O primeiro ato temos a apresentação dos personagens, com seu protagonista expondo seu desejo de forma consciente. O filme mostra sua capacidade de conquistar seu objetivo e seus limites são externados através da empatia. Esse desejo é constante e comprado pelo público (como filme isolado, não como continuação, onde explico no próximo tópico)
Até a metade do segundo ato, o ritmo aparenta-me condizente. Há o incidente incitante, que é o primeiro grande elemento da história. Há desenvolvimento nisso e inquietação para a história caminhar.

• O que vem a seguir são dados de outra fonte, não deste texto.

(** A decoded row of falsy values that are not null. *)
Definition zeros_decoded : list pyval :=
  [PInt 0; PStr EmptyString; PInt 0; PFloat (S754_zero true); PBool false; PList [];
   PDict []; PInt 0; PInt 0; PInt 0; PStr EmptyString; PInt 0; PInt 0; PInt 0; PInt 0].

Definition zeros_record : csv_row :=
  {| scrape_datetime := PNone;
     date := PStr EmptyString;
     installation := PStr EmptyString;
     oil_production := PInt 0;
     gas_production := PInt 0;
     oil_equivalents_boe := PInt 0;
     operator := PStr EmptyString;
     type := PStr EmptyString;
     estado := PStr EmptyString;
     city := PStr EmptyString;
     atendimento_campo := PStr EmptyString;
     campo := PStr EmptyString;
     quantity := PInt 0;
     code := PInt 0;
     status := PStr EmptyString |}.

(** The tables of a response, under the column names of the decoder. *)
Definition sample_dictionaries : list (string * pyval) :=
  [("G1", PList [PStr "Platform-A"; PStr "Platform-B"]);
   ("G2", PList [PStr "Operator-X"; PStr "Operator-Y"]);
   ("G3", PList []); ("G4", PList []); ("G5", PList []); ("G6", PList []);
   ("G7", PList []); ("G8", PList []); ("G9", PList []); ("G10", PList [])].

(** A first row: date, two indices and two measures; the other columns
    are null (bits 3 to 10 and 13, 14 of the null mask). *)
Definition first_row_fields : list (string * pyval) :=
  [("C", PList [PInt 1700000000000; PStr "1"; PInt 0; PInt 5; PFloat (S754_zero false)]);
   ("Ø", PInt 26616)].

(** A row without a date (every column null but the installation), and
    a summary node without masks. *)
Definition dateless_row_fields : list (string * pyval) :=
  [("C", PList [PInt 0]); ("Ø", PInt 32765)].

(** A last row: its own date, the installation repeated, an operator
    index outside the table. *)
Definition second_row_fields : list (string * pyval) :=
  [("C", PList [PInt 1700086400000; PStr "7"]); ("R", PInt 2); ("Ø", PInt 32760)].

Definition summary_fields : list (string * pyval) :=
  [("C", PList [PInt 42])].

Definition sample_rows : list pyval :=
  [PDict first_row_fields; PDict dateless_row_fields; PDict second_row_fields].

Definition sample_json : pyval :=
  PDict
    [("results",
      PList
        [PDict
           [("result",
             PDict
               [("data",
                 PDict
                   [("timestamp", PStr "2024-01-01T00:00:00");
                    ("dsr",
                     PDict
                       [("DS",
                         PList
                           [PDict
                              [("ValueDicts",
                                PDict
                                  [("D0", PList [PStr "Platform-A"; PStr "Platform-B"]);
                                   ("D1", PList [PStr "Operator-X"; PStr "Operator-Y"])]);
                               ("PH",
                                PList
                                  [PDict
                                     [("DM0",
                                       PList
                                         [PDict summary_fields;
                                          PDict first_row_fields;
                                          PDict dateless_row_fields;
                                          PDict second_row_fields])]])]])])])])]])].

(** The three decoded rows of [sample_rows], and the two records accepted. *)
Definition sample_decoded_rows : list (list pyval) :=
  [[PStr "2023-11-14"; PStr "Platform-B"; PStr "Operator-X"; PNone; PNone; PNone; PNone;
    PNone; PNone; PNone; PNone; PInt 5; PFloat (S754_zero false); PNone; PNone];
   [PNone; PStr "Platform-A"; PNone; PNone; PNone; PNone; PNone; PNone; PNone; PNone;
    PNone; PNone; PNone; PNone; PNone];
   [PStr "2023-11-15"; PStr "Platform-A"; PStr "Index_7_OutOfRange"; PNone; PNone; PNone;
    PNone; PNone; PNone; PNone; PNone; PNone; PNone; PNone; PNone]].

Definition empty_record (timestamp date installation operator : pyval) : csv_row :=
  {| scrape_datetime := timestamp;
     date := date;
     installation := installation;
     oil_production := PStr EmptyString;
     gas_production := PStr EmptyString;
     oil_equivalents_boe := PStr EmptyString;
     operator := operator;
     type := PStr EmptyString;
     estado := PStr EmptyString;
     city := PStr EmptyString;
     atendimento_campo := PStr EmptyString;
     campo := PStr EmptyString;
     quantity := PStr EmptyString;
     code := PStr EmptyString;
     status := PStr EmptyString |}.

Definition sample_records : list csv_row :=
  [{| scrape_datetime := PStr "2024-01-01T00:00:00";
      date := PStr "2023-11-14";
      installation := PStr "Platform-B";
      oil_production := PInt 5;
      gas_production := PFloat (S754_zero false);
      oil_equivalents_boe := PStr EmptyString;
      operator := PStr "Operator-X";
      type := PStr EmptyString;
      estado := PStr EmptyString;
      city := PStr EmptyString;
      atendimento_campo := PStr EmptyString;
      campo := PStr EmptyString;
      quantity := PStr EmptyString;
      code := PStr EmptyString;
      status := PStr EmptyString |};
   empty_record (PStr "2024-01-01T00:00:00") (PStr "2023-11-15") (PStr "Platform-A")
     (PStr "Index_7_OutOfRange")].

Então a história começa a desandar de maneira discreta. Quando o personagem deixa o incidente incitante, ele depara-se com o Conflito. E toda história só tem movimento adiante por conta do conflito. Nesse momento, a jornada de Francisgleydsson depara-se com conflitos que ora são pequenos e ora quando são grandes que suas soluções são tempestivas demais. Esse segundo ato não prolonga-se, mas o terceiro encurta-se até o que seria o Grande Clímax, que colide já perto do encerramento do filme. O que acontece após o Grande Clímax é uma inversão de expectativa e pronto, o filme termina, deixando uma ou duas cenas para dar pretexto a subida dos créditos. Eu acredito que o intuito foi criar uma estrutura de final falso, como acontece em Alien, O Oitavo Passageiro com uma inversão. Mas como tudo isso é tardio, a inversão é uma troca de valores e fim. A sensação é que não teve terceiro ato.

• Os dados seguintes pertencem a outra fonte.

(** * turing-doodle: the animation scheduler and the Turing-machine simulator

    A shallow embedding of [turing.anim] (the tick scheduler), of the logical
    part of [turing.Program] and [turing.Tape], and of [turing.Simulator],
    followed by the properties checked against them.

    Conventions.
    - JavaScript numbers that only ever hold integers (ticks, event ids,
      positions, counters, wall-clock milliseconds) are [Z]; the frame period
      [msPerFrame_] and durations are exact rationals [Q] standing for the
      doubles of the source.
    - Closures stored in the queue or in the simulator are named: [CbStep] is
      [goog.bind(this.step, this)], [CbUser n] is any other closure, whose
      body is given by a function [user] on the whole state.
    - DOM work (sprites, highlights, tape animation) is left out: [dimCurOp],
      [lightCurOp_], [showErase_], [showPrint_] and the scan animations only
      write styles, as long as no seek set up by [setString] is under way,
      and the simulator never cancels them.  The animation events they queue
      are therefore not in the modelled queue; the ticks at which the
      simulator's own events fire do not depend on them.
    - Invocations of callbacks are recorded in a list of observations that
      the functions return next to the new state. *)

From Stdlib Require Import ZArith QArith Qround Qminmax Lia Lqa List String Ascii Bool.
From Stdlib Require Import Sorting.Mergesort Sorting.Sorted Sorting.Permutation.
From stdpp Require Import gmap strings list.

Local Open Scope string_scope.
Local Open Scope list_scope.
Local Open Scope Z_scope.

– Desconsidera muitas conquistas do primeiro filme. Pode ser que o filme queira passar aqueles valores de persistência do cinema e suas dificuldades, mas a história fica sempre andando na corda bamba da repetição. Os novos elementos e formas fazem que o filme fuja da sua antiga problemática. Não o faz, mas fica nas margens de repetir.

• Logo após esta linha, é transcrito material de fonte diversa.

(** C4.  Synthetic generation is deterministic per year: two invocations,
    on any year lists and from any states of the generator, that both
    return produce the same record for a year they share; each requested
    year has a record; and an invocation on years that numpy accepts as
    seeds does return. *)
Theorem synthetic_weather_deterministic
    {np : Numpy} (years1 years2 : list Z) (s1 s2 : state) :
  (Forall valid_seed years1 ->
   exists recs s1',
     weather_data_collector.create_synthetic_weather_data years1 s1
     = (Py.Ok recs, s1')) /\
  forall recs1 recs2 s1' s2',
    weather_data_collector.create_synthetic_weather_data years1 s1
    = (Py.Ok recs1, s1') ->
    weather_data_collector.create_synthetic_weather_data years2 s2
    = (Py.Ok recs2, s2') ->
    (forall year, In year years1 -> exists r, In r recs1 /\ Year r = year) /\
    (forall r1 r2, In r1 recs1 -> In r2 recs2 -> Year r1 = Year r2 -> r1 = r2).
Proof.
  split.
  - intros Hvalid.
    destruct (create_synthetic_weather_data_returns years1 s1 Hvalid) as [s' [H _]].
    eauto.
  - intros recs1 recs2 s1' s2' H1 H2.
    apply create_synthetic_weather_data_result in H1, H2. subst. split.
    + intros year Hin. exists (synthetic_of year). split; [| reflexivity].
      apply in_map. exact Hin.
    + intros r1 r2 Hr1 Hr2 Hyear.
      apply in_map_iff in Hr1, Hr2.
      destruct Hr1 as [y1 [<- _]]. destruct Hr2 as [y2 [<- _]].
      simpl in Hyear. subst. reflexivity.
Qed.

Lemma synthetic_weather_deterministic_witness :
  let run1 := weather_data_collector.create_synthetic_weather_data
                (np := Fixtures.counting_numpy)
                [2020; 2021] Fixtures.fresh_state in
  let run2 := weather_data_collector.create_synthetic_weather_data
                (np := Fixtures.counting_numpy)
                [2021; 2022] (after [Sleep 1] Fixtures.fresh_state) in
  (exists recs s1', run1 = (Py.Ok recs, s1')) /\
  match fst run1, fst run2 with
  | Py.Ok [_; r1], Py.Ok [r2; _] => r1 = r2
  | _, _ => False
  end.
Proof.
  destruct (synthetic_weather_deterministic
              (np := Fixtures.counting_numpy)
              [2020; 2021] [2021; 2022]
              Fixtures.fresh_state (after [Sleep 1] Fixtures.fresh_state))
    as [Hreturns Hsame].
  split.
  - apply Hreturns. repeat constructor; unfold valid_seed; lia.
  - destruct (weather_data_collector.create_synthetic_weather_data
                (np := Fixtures.counting_numpy)
                [2020; 2021] Fixtures.fresh_state) as [[recs1 | e1] s1'] eqn:H1;
      [| vm_compute in H1; discriminate].
    destruct (weather_data_collector.create_synthetic_weather_data
                (np := Fixtures.counting_numpy)
                [2021; 2022] (after [Sleep 1] Fixtures.fresh_state))
      as [[recs2 | e2] s2'] eqn:H2;
      [| vm_compute in H2; discriminate].
    destruct (Hsame recs1 recs2 s1' s2' eq_refl eq_refl) as [_ Heq].
    vm_compute in H1, H2.
    injection H1 as <- _. injection H2 as <- _. simpl.
    apply Heq; [right; left; reflexivity | left; reflexivity | reflexivity].
Defined.
(** Resetting the roads: no road holds a car afterwards. *)
Lemma wf_reset_roads (s : TrafficSimulator) : wf s -> wf (reset_roads s).
Proof.
  intros Hwf. apply (wf_frame s); [apply heap_le_refl| | |assumption].
  - intros n. rewrite roads_reset_roads. simpl. apply sublist_nil_l.
  - simpl. apply Forall_map, Forall_map.
    eapply Forall_impl; [apply (wf_procs _ Hwf)|].
    intros t Ht. by do 2 apply proc_ok_wake.
Qed.

Lemma wf_spawn_cars (randint : nat -> RoadNum) (count i : nat) (s : TrafficSimulator) :
  wf s -> wf (spawn_cars randint i count s).
Proof.
  revert i s. induction count as [|count IH]; intros i s Hwf; [assumption|].
  simpl. apply IH. apply (wf_frame s); [apply heap_le_refl| | |assumption].
  - intros n. destruct n; reflexivity.
  - simpl. apply Forall_app. split; [apply (wf_procs _ Hwf)|].
    apply Forall_singleton. intros a Ha. discriminate Ha.
Qed.

Lemma wf_start_simulation (randint : nat -> RoadNum) (s : TrafficSimulator) :
  wf s -> wf (snd (start_simulation randint s)).
Proof.
  intros Hwf. unfold start_simulation. cbn zeta.
  change (case_var (set_is_running true s)) with (case_var s).
  destruct (py_int (case_var s)) as [c|]; [|by destruct Hwf].
  change (cars_entry (set_case_type c (set_is_running true s))) with (cars_entry s).
  destruct (py_int (cars_entry s)) as [num_cars|]; [|by destruct Hwf].
  cbn [snd]. apply wf_spawn_cars.
  match goal with |- wf (set_display_thread _ (set_display_procs _
      (set_light_thread _ (set_light_procs _ (reset_roads ?s0))))) =>
    assert (wf (reset_roads s0)) as H by (apply wf_reset_roads; by destruct Hwf);
    revert H; generalize (reset_roads s0)
  end.
  intros s1 [H1 H2 H3]. split; [exact H1|exact H2|exact H3].
Qed.

Lemma wf_stop_simulation (s : TrafficSimulator) : wf s -> wf (stop_simulation s).
Proof.
  intros Hwf. unfold stop_simulation. apply wf_reset_roads. by destruct Hwf.
Qed.

Lemma wf_toggle_simulation (randint : nat -> RoadNum) (s : TrafficSimulator) :
  wf s -> wf (snd (toggle_simulation randint s)).
Proof.
  intros Hwf. unfold toggle_simulation.
  destruct (negb (is_running s)); [by apply wf_start_simulation|].
  by apply wf_stop_simulation.
Qed.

– Bem, sobre esse ponto, gostaria de escutar o público com maior lugar de fala. Uma sensação que algumas poucas piadas com gays, religiosos e deficientes margeiam o ofensivo. Acho que a causa e destino do personagem Sérgio Malheiros poderia menos vinculada ao arquétipo apresentado. Para amenizar, o filme usa alguns personagens para advogar contra as próprias ideias apresentadas. Não seria um ponto negativo até que eu reflita e tenha a opinião de vocês. (aqui eu faço um coração com as duas mãos, seguimores)
Cine Holliúdy 2: A Chibata Sideral mesmo com um terceiro ato quase inexistente, é o mais bem produzido. Com diálogos tão naturalmente cearenses que faz a gente rir da gente mesmo. Essa trinca Halder/Edmilson/Bayao é sensa!
P.S: Não duvidem de Francisgleydisson! Meu pai era de Quixeramobim e só o que escutava era história de alienígena. Até que um dia, acompanhando-o em direção a casa do primo Mano do Benfica, clareou tudo e…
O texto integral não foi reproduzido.